The call shifts the loop from being limited at the backend level (mostly uops not being retired by having to wait for memory) to being limited at the frontend level. The core event to look for here is `IDQ_UOPS_NOT_DELIVERED.CORE`, which tells us whether the frontend is delivering the full 4 uops per cycle it is able to. In the tight loop this is almost always the case, whereas in the call loop this is rarely the case.
CALL, RET, and JNE all share the same execution port (6 in Skylake), so it seems plausible that the added pressure in this port prevents speculative execution from continuing with the loop at the same rate as the tight loop. If you look at the execution port breakdowns of each loop, port 6 dominates in the call loop, whereas the tight loop is bottlenecked at port 4 (the port where stores go).

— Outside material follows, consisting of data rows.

(* ===== verification/VectorIndex.v ===== *)
(** * Package [vectorindex], [vectorindex.go]: documents over the graph

    The embedder is an interface, discharged by the TF-IDF embedder of
    [Tfidf]; the level drawn for a new node is an argument, and so is the order
    in which [GetEmbedding] ranges over the documents. *)

From Stdlib Require Import SpecFloat.
From stdpp Require Import sorting.
From S2P Require Import Prelude GoStrings GoFloats Exchange Tfidf Hnsw HnswFacts HnswTheorems.
Local Open Scope nat_scope.

(** [Embedder]; it promises vectors of its dimension. *)
Class Embedder := { Embed : string -> outcome (result (list spec_float)); Dimension : nat }.
Class EmbedderLaws (E : Embedder) : Prop :=
  Embed_length : forall text, returns (Embed text) (fun r => forall v, r = Ok v -> length v = Dimension).

Record DocRef := { DocID : Z; Path : string; Title : string }.
Record VectorIndex := { hnsw : HNSWIndex; docs : gmap nat DocRef; ready : bool }.
(** A hit whose identifier is a document's. *)
Record DocHit := { HitID : Z; HitScore : spec_float }.

Section Operations.
Context `{E : Embedder}.

Definition NewVectorIndex (m efConstruct : nat) : VectorIndex :=
  {| hnsw := NewHNSWIndex Dimension m efConstruct; docs := ∅; ready := false |}.

Definition AddDocument (ref : DocRef) (content : string) (lv : nat) (vi : VectorIndex) : outcome (result unit * VectorIndex) :=
  r ← Embed content;
  match r with
  | Err e => Ret (Err e, vi)
  | Ok vec =>
      '(hnswID, h) ← Insert vec lv (hnsw vi);
      Ret (Ok tt, {| hnsw := h; docs := <[hnswID := ref]> (docs vi); ready := true |})
  end.

Definition doc_hit (vi : VectorIndex) (hit : SearchHit) : DocHit :=
  {| HitID := match docs vi !! ID hit with Some ref => DocID ref | None => Z.of_nat (ID hit) end; HitScore := Score hit |}.
Definition Search (vi : VectorIndex) (query : string) (k : Z) : outcome (result (list DocHit)) :=
  if negb (ready vi) || (Len (hnsw vi) =? 0) then Ret (Ok [])
  else
    r ← Embed query;
    match r with
    | Err e => Ret (Err e)
    | Ok queryVec => hs ← SearchKNN (hnsw vi) queryVec k; Ret (Ok (map (doc_hit vi) hs))
    end.

Definition DocLen (vi : VectorIndex) : nat := size (docs vi).
Definition IsReady (vi : VectorIndex) : bool := ready vi.

(** The documents in the order of the range; [nil] is [None]. *)
Definition embedding_at (vi : VectorIndex) (hnswID : nat) : option (list spec_float) :=
  let dim := dimension (hnsw vi) in
  let offset := hnswID * dim in
  if length (vectors (hnsw vi)) <? offset + dim then None
  else Some (take dim (drop offset (vectors (hnsw vi)))).
Fixpoint find_embedding (vi : VectorIndex) (refs : list (nat * DocRef)) (docID : Z) : option (list spec_float) :=
  match refs with
  | [] => None
  | (hnswID, ref) :: refs' =>
      if (DocID ref =? docID)%Z then embedding_at vi hnswID else find_embedding vi refs' docID
  end.
Definition GetEmbedding (range : gmap nat DocRef -> list (nat * DocRef)) (vi : VectorIndex) (docID : Z)
  : option (list spec_float) := find_embedding vi (range (docs vi)) docID.

(** A document as it is added: its reference, its text and the level drawn. *)
Record added_doc := { a_ref : DocRef; a_text : string; a_level : nat }.
Fixpoint AddDocuments (ds : list added_doc) (vi : VectorIndex) : outcome VectorIndex :=
  match ds with
  | [] => Ret vi
  | d :: ds' => r ← AddDocument (a_ref d) (a_text d) (a_level d) vi; AddDocuments ds' r.2
  end.
End Operations.

(** The TF-IDF embedder never fails. *)
Definition tfidf_embedder `{U : UnicodeTables} `{L : LetterTables} (Log : spec_float -> spec_float)
    (range : gmap string Z -> list (string * Z)) (e : TFIDFEmbedder) : Embedder :=
  {| Embed := fun text => v ← Tfidf.Embed Log range e text; Ret (Ok v); Dimension := Tfidf.dimension e |}.
Lemma tfidf_laws `{U : UnicodeTables} `{L : LetterTables} (Log : spec_float -> spec_float)
    (range : gmap string Z -> list (string * Z)) (e : TFIDFEmbedder) :
  dimension_ok (Tfidf.dimension e) -> EmbedderLaws (tfidf_embedder Log range e).
Proof.
  intros Hd text. destruct (embed_length Log e range text Hd) as (v & Hv & Hl). cbn. rewrite Hv. cbn. by intros ? [= <-].
Qed.

(** ** The invariant *)

(** The similarity of two vectors, as the graph computes it. *)
Definition similarity (dim : nat) (q v : list spec_float) : outcome spec_float :=
  s ← sums dim q v (zero32, zero32, zero32);
  let denom := float32 (f64_sqrt (float64 (f32_mul s.1.2 s.2))) in
  Ret (if feq denom zero32 then zero32 else f32_div s.1.1 denom).

Lemma concat_slice (dim i : nat) (vs : list (list spec_float)) (v : list spec_float) :
  Forall (fun v => length v = dim) vs -> vs !! i = Some v -> take dim (drop (i * dim) (concat vs)) = v /\ i * dim + dim <= length (concat vs).
Proof.
  intros Hvs. revert i. induction Hvs as [|v0 vs Hv0 Hvs IH]; intros i Hi; [done|]. cbn [concat]. destruct i as [|i]; cbn in Hi.
  - injection Hi as ->. rewrite length_app, <- Hv0. cbn. rewrite drop_0, take_app_length. split; [done|lia].
  - destruct (IH i Hi) as [H1 H2]. cbn [Nat.mul]. rewrite length_app, Hv0. split; [|lia].
    rewrite <- H1, <- drop_drop, drop_app_length' by done. done.
Qed.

By delivering fewer uops per cycle, the pressure on the backend is eased. But this is a delicate balance. If you add another call, the loop becomes much slower than the tight loop.
You can get a similar effect by replacing `__asm__("call foo")` with
I think you are on to something, but I don't think it's the final answer. Your explanation sounds true, but it doesn't really explain how greater pressure on P6 speeds things up.
I'm working with a slightly modified loop that counts down rather than up, so that the loop has slightly fewer instructions. I've switched to using an "add to memory" to reduce the instruction count further. None of these seem to directly affect the speed of the loop, but here's the fastest loop I have:
.p2align 3
1:
addq %rax, counter(%rip)
dec %rax
jmp 2f
2:
jne 1b
rep ret
On Skylake, it executes in 0.497 s. If I remove the "jump to the next instruction", it slows to 0.646 s. This agrees with your explanation. But here's the part I don't understand, and that may undercut your theory: if I change the first line to be ".p2align 4" (that is, if I increase the minimum alignment from 8 to 16) the speed is the same whether or not I have the extra jump. Even more confusingly, it's always the slower speed!
Here's what port usage looks like for the two different cases (both with the same instructions, just different alignments):
From the first line we see that both Fast and Slow have the same number of instructions executed (which makes sense, since both are executing the same instructions), but down below we see very different numbers of µops dispatched! I'm not sure what to make of this, but I think this shows that it is not (solely?) a front end issue.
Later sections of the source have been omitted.